SUPPLIED RECORDS |
Lemma duplicate_scan_removal_witness :
  Sorted (λ a b : string * SnapshotSet, a.2 ≠ b.2)
    (filter (λ x, x.1 ∉ duplicate_scan Sample2.scan_pairs) Sample2.scan_pairs)
  ∧ (∀ x, x ∈ Sample2.scan_pairs →
          ∃ y, y ∈ filter (λ x, x.1 ∉ duplicate_scan Sample2.scan_pairs)
                     Sample2.scan_pairs
               ∧ y.2 = x.2)
  ∧ head (filter (λ x, x.1 ∉ duplicate_scan Sample2.scan_pairs) Sample2.scan_pairs)
    = head Sample2.scan_pairs.
Proof.
  apply duplicate_scan_removal.
  unfold Sample2.scan_pairs. cbn [fmap list_fmap fst]. repeat constructor.
  - intros Hin. repeat (apply elem_of_cons in Hin as [Hin|Hin]; [discriminate|]).
    by apply elem_of_nil in Hin.
  - intros Hin. repeat (apply elem_of_cons in Hin as [Hin|Hin]; [discriminate|]).
    by apply elem_of_nil in Hin.
  - intros Hin. repeat (apply elem_of_cons in Hin as [Hin|Hin]; [discriminate|]).
    by apply elem_of_nil in Hin.
  - intros Hin. by apply elem_of_nil in Hin.
Defined.

Lemma duplicate_scan_adjacent before path1 path2 (d : SnapshotSet) after :
  path2 ∈ duplicate_scan (before ++ (path1, d) :: (path2, d) :: after).
Proof.
  unfold duplicate_scan. rewrite fold_left_app.
  destruct (fold_left scan_step before ([], None)) as [acc previous].
  rewrite fold_scan_step. cbn [flagged_after].
  rewrite (decide_True (P := Some d = Some d)) by done.
  rewrite !elem_of_app. right. right. left. by left.
Qed.

Lemma StronglySorted_between (l1 m1 m2 : list Arrow.t) a :
  StronglySorted Arrow.le (l1 ++ a :: m1 ++ a :: m2) →
  ∃ l2, l1 ++ a :: m1 ++ a :: m2 = l1 ++ a :: a :: l2.
Proof.
  intros Hs. destruct m1 as [|x m1]; [by exists m2|].
  apply StronglySorted_app in Hs as (_ & _ & Hs).
  apply StronglySorted_cons in Hs as [Ha Hs].
  apply StronglySorted_cons in Hs as [Hx _].
  assert (x = a) as ->.
  { apply (anti_symm Arrow.le).
    - rewrite Forall_forall in Hx. apply Hx. apply elem_of_app. right. by left.
    - rewrite Forall_forall in Ha. apply Ha. by left. }
  by exists (m1 ++ a :: m2).
Qed.

Lemma StronglySorted_twice_adjacent (S : list Arrow.t) a rest :
  StronglySorted Arrow.le S → S ≡ₚ a :: a :: rest →
  ∃ l1 l2, S = l1 ++ a :: a :: l2.
Proof.
  intros Hs Hp.
  assert (Hin : a ∈ S) by (rewrite Hp; by left).
  apply list_elem_of_split in Hin as (l1 & l2 & ->).
  rewrite <- Permutation_middle in Hp. apply Permutation_cons_inv in Hp.
  assert (Hin : a ∈ l1 ++ l2) by (rewrite Hp; by left).
  apply elem_of_app in Hin as [Hin|Hin].
  - apply list_elem_of_split in Hin as (m1 & m2 & ->).
    rewrite <- app_assoc in Hs |- *. cbn [app] in Hs |- *.
    destruct (StronglySorted_between m1 m2 l2 a Hs) as [l2' ->]. by exists m1, l2'.
  - apply list_elem_of_split in Hin as (m1 & m2 & ->).
    destruct (StronglySorted_between l1 m1 m2 a Hs) as [l2' ->]. by exists l1, l2'.
Qed.

Lemma Forall2_elem_of_l {A B} (P : A → B → Prop) l k x :
  Forall2 P l k → x ∈ l → ∃ y, y ∈ k ∧ P x y.
Proof.
  induction 1 as [|a b l k Hab _ IH]; intros Hin; [by apply elem_of_nil in Hin|].
  apply elem_of_cons in Hin as [->|Hin].
  - exists b. split; [by left|done].
  - destruct (IH Hin) as (y & Hy & HP). exists y. split; [by right|done].
Qed.

(** ** [main], continued *)

Section MainProperties.

Context (BeautifulSoup : bytes → bs4.PageElement).
Context (ZipFile : string → result (list (string * bytes))).
Context (os_listdir : string → result (list string)).
Context (os_path_join : string → string → string).

Local Abbreviation get_html_dict' := (get_html_dict BeautifulSoup ZipFile).
Local Abbreviation generate_sorted_paths_to_archives' :=
  (generate_sorted_paths_to_archives os_listdir os_path_join).
Local Abbreviation main' := (main BeautifulSoup ZipFile os_listdir os_path_join).

Lemma generate_unfold dir :
  generate_sorted_paths_to_archives' dir
  = let* arch_filenames := os_listdir dir in
    let* sorted_names := _sort_filenames_by_date arch_filenames in
    Ok (os_path_join dir <$> sorted_names).
Proof.
  unfold generate_sorted_paths_to_archives.
  destruct (os_listdir dir) as [names|]; simpl; [|done].
  destruct (_sort_filenames_by_date names) as [out|]; simpl; [|done].
  by rewrite (fold_left_snoc (os_path_join dir)).
Qed.

Lemma generate_Ok dir names :
  os_listdir dir = Ok names →
  Forall (λ n, is_Some (timestamp_of n)) names →
  generate_sorted_paths_to_archives' dir
  = Ok (os_path_join dir <$> (recovered_arch_name <$> sorted (omap timestamp_of names))).
Proof.
  intros Hdir Hacc. rewrite generate_unfold, Hdir. simpl.
  by rewrite sort_filenames_unfold, (date_objects_of_omap names Hacc).
Qed.

Lemma generate_Ok_inv dir paths :
  generate_sorted_paths_to_archives' dir = Ok paths →
  ∃ names, os_listdir dir = Ok names
           ∧ Forall (λ n, is_Some (timestamp_of n)) names
           ∧ paths = os_path_join dir
                       <$> (recovered_arch_name <$> sorted (omap timestamp_of names)).
Proof.
  rewrite generate_unfold. destruct (os_listdir dir) as [names|]; simpl; [|done].
  destruct (_sort_filenames_by_date names) as [out|] eqn:Hsort; simpl; [|done].
  intros [= <-]. apply sort_filenames_Ok_inv in Hsort as [Hacc ->]. by exists names.
Qed.

Lemma get_html_dict_Ok_inv path d :
  get_html_dict' path = Ok d → ∃ zf, ZipFile path = Ok zf.
Proof.
  unfold get_html_dict, read_html_from_archive.
  destruct (ZipFile path) as [zf|e]; [by exists zf|done].
Qed.

(** X17: the paths handed to the reader are the directory joined with the
    names rebuilt by the sorter, in ascending order of the timestamps; the
    error of listing the directory ends [main]; an empty directory gives
    the empty report. *)
Theorem generate_sorted_paths_rebuilt dir :
  (∀ e, os_listdir dir = Raise e →
        generate_sorted_paths_to_archives' dir = Raise e ∧ main' dir = Raise e)
  ∧ (∀ names,
        os_listdir dir = Ok names →
        Forall (λ n, is_Some (timestamp_of n)) names →
        ∃ ds, generate_sorted_paths_to_archives' dir
              = Ok ((λ d, os_path_join dir (recovered_arch_name d)) <$> ds)
              ∧ ds ≡ₚ omap timestamp_of names
              ∧ StronglySorted Arrow.le ds)
  ∧ (os_listdir dir = Ok [] →
     generate_sorted_paths_to_archives' dir = Ok [] ∧ main' dir = Ok []).
Proof.
  split_and!.
  - intros e He.
    assert (Hgen : generate_sorted_paths_to_archives' dir = Raise e).
    { by rewrite generate_unfold, He. }
    split; [done|]. by rewrite (main_unfold BeautifulSoup ZipFile), Hgen.
  - intros names Hdir Hacc. exists (sorted (omap timestamp_of names)).
    rewrite (generate_Ok dir names Hdir Hacc). split_and!.
    + by rewrite <- list_fmap_compose.
    + unfold sorted. apply merge_sort_Permutation.
    + apply StronglySorted_merge_sort; apply _.
  - intros Hdir.
    assert (Hgen : generate_sorted_paths_to_archives' dir = Ok []).
    { by rewrite generate_unfold, Hdir. }
    split; [done|]. by rewrite (main_unfold BeautifulSoup ZipFile), Hgen.
Qed.

(** X18: [main] produces a report exactly when the directory can be listed,
    every listed name is accepted by the sorter, and for every timestamp of
    the listing the archive under the rebuilt name can be read. *)
Theorem main_succeeds_iff dir :
  (∃ report, main' dir = Ok report)
  ↔ ∃ names,
      os_listdir dir = Ok names
      ∧ Forall (λ n, is_Some (timestamp_of n)) names
      ∧ ∀ a, a ∈ omap timestamp_of names →
             ∃ zf, ZipFile (os_path_join dir (recovered_arch_name a)) = Ok zf.
Proof.
  rewrite (main_unfold BeautifulSoup ZipFile). split.
  - intros [report Hmain].
    destruct (generate_sorted_paths_to_archives' dir) as [paths|] eqn:Hgen;
      simpl in Hmain; [|done].
    destruct (collect get_html_dict' paths) as [dicts|] eqn:Hc; simpl in Hmain; [|done].
    apply generate_Ok_inv in Hgen as (names & Hdir & Hacc & ->).
    exists names. split_and!; [done..|]. intros a Ha.
    apply collect_Ok_inv in Hc.
    destruct (Forall2_elem_of_l _ _ _ (os_path_join dir (recovered_arch_name a)) Hc)
      as (d & _ & Hd).
    + apply list_elem_of_fmap. exists (recovered_arch_name a). split; [done|].
      apply list_elem_of_fmap. exists a. split; [done|].
      unfold sorted. by rewrite merge_sort_Permutation.
    + by apply (get_html_dict_Ok_inv _ d).
  - intros (names & Hdir & Hacc & Hread).
    rewrite (generate_Ok dir names Hdir Hacc). simpl.
    destruct (collect_Ok get_html_dict'
                (os_path_join dir
                   <$> (recovered_arch_name <$> sorted (omap timestamp_of names))))
      as [dicts Hdicts].
    + apply Forall_forall. intros path (name & -> & (a & -> & Ha)%list_elem_of_fmap)%list_elem_of_fmap.
      unfold sorted in Ha. rewrite merge_sort_Permutation in Ha.
      destruct (Hread a Ha) as [zf Hzf].
      by apply (get_html_dict_total BeautifulSoup ZipFile _ zf).
    + rewrite Hdicts. simpl. eauto.
Qed.

(** X19: in a run that ends with a report, the dictionary compared at each
    position is the one of the path at that position; the report is made
    of sorted paths other than the first, in their order, so it is shorter
    than the list of paths. *)
Theorem main_report dir report :
  main' dir = Ok report →
  ∃ paths dicts,
    generate_sorted_paths_to_archives' dir = Ok paths
    ∧ Forall2 (λ path d, get_html_dict' path = Ok d) paths dicts
    ∧ report = consecutive_duplicates (zip paths dicts)
    ∧ report `sublist_of` tail paths
    ∧ (paths = [] ∨ length report < length paths)%nat.
Proof.
  rewrite (main_unfold BeautifulSoup ZipFile).
  destruct (generate_sorted_paths_to_archives' dir) as [paths|] eqn:Hgen; simpl; [|done].
  destruct (collect get_html_dict' paths) as [dicts|] eqn:Hc; simpl; [|done].
  intros [= <-]. apply collect_Ok_inv in Hc. exists paths, dicts.
  assert (Hsub : duplicate_scan (zip paths dicts) `sublist_of` tail paths).
  { rewrite duplicate_scan_flagged_after.
    destruct Hc as [|path d paths dicts _ Hc]; [done|].
    cbn [zip_with flagged_after tail]. rewrite decide_False by done. simpl.
    etrans; [apply flagged_after_sublist|].
    rewrite fst_zip; [done|]. by rewrite (Forall2_length _ _ _ Hc). }
  split_and!; [done|done|apply duplicate_scan_positions|done|].
  destruct paths as [|path paths]; [by left|]. right.
  apply sublist_length in Hsub. simpl in *. lia.
Qed.

(** X20: when two names of the listing have the same timestamp, the path
    rebuilt for that timestamp is in every report [main] produces: the
    archive is read twice and the second reading is reported as a duplicate
    of the first. *)
Theorem main_reports_same_timestamp dir l1 n1 l2 n2 l3 a report :
  os_listdir dir = Ok (l1 ++ n1 :: l2 ++ n2 :: l3) →
  timestamp_of n1 = Some a → timestamp_of n2 = Some a →
  main' dir = Ok report →
  os_path_join dir (recovered_arch_name a) ∈ report.
Proof.
  intros Hdir H1 H2. rewrite (main_unfold BeautifulSoup ZipFile).
  destruct (generate_sorted_paths_to_archives' dir) as [paths|] eqn:Hgen; simpl; [|done].
  destruct (collect get_html_dict' paths) as [dicts|] eqn:Hc; simpl; [|done].
  intros [= <-]. apply collect_Ok_inv in Hc.
  apply generate_Ok_inv in Hgen as (names & Hdir' & Hacc & ->).
  rewrite Hdir in Hdir'. injection Hdir' as <-.
  destruct (StronglySorted_twice_adjacent
              (sorted (omap timestamp_of (l1 ++ n1 :: l2 ++ n2 :: l3))) a
              (omap timestamp_of l1 ++ omap timestamp_of l2 ++ omap timestamp_of l3))
    as (s1 & s2 & Hs).
  - apply StronglySorted_merge_sort; apply _.
  - unfold sorted. rewrite merge_sort_Permutation.
    rewrite omap_app.
    change (omap ?f (?x :: ?l))
      with (match f x with Some y => y :: omap f l | None => omap f l end).
    rewrite H1, omap_app.
    change (omap ?f (?x :: ?l))
      with (match f x with Some y => y :: omap f l | None => omap f l end).
    rewrite H2. rewrite <- !Permutation_middle. done.
  - rewrite Hs, !fmap_app, !fmap_cons in Hc |- *.
    apply Forall2_app_inv_l in Hc as (D1 & D' & Hc1 & Hc2 & ->).
    apply Forall2_cons_inv_l in Hc2 as (d1 & D'' & Hd1 & Hc2 & ->).
    apply Forall2_cons_inv_l in Hc2 as (d2 & D2 & Hd2 & Hc2 & ->).
    rewrite Hd1 in Hd2. injection Hd2 as <-.
    rewrite zip_with_app by (by apply Forall2_length in Hc1).
    cbn [zip_with]. apply duplicate_scan_adjacent.
Qed.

YOUR GOAL | Starting with the line above that holds "(** X20: when" and stopping with the line that holds "of the first. *)", reproduce each line exactly, omitting all other lines.

EXERCISE RESULT |
(** X20: when two names of the listing have the same timestamp, the path
    rebuilt for that timestamp is in every report [main] produces: the
    archive is read twice and the second reading is reported as a duplicate
    of the first. *)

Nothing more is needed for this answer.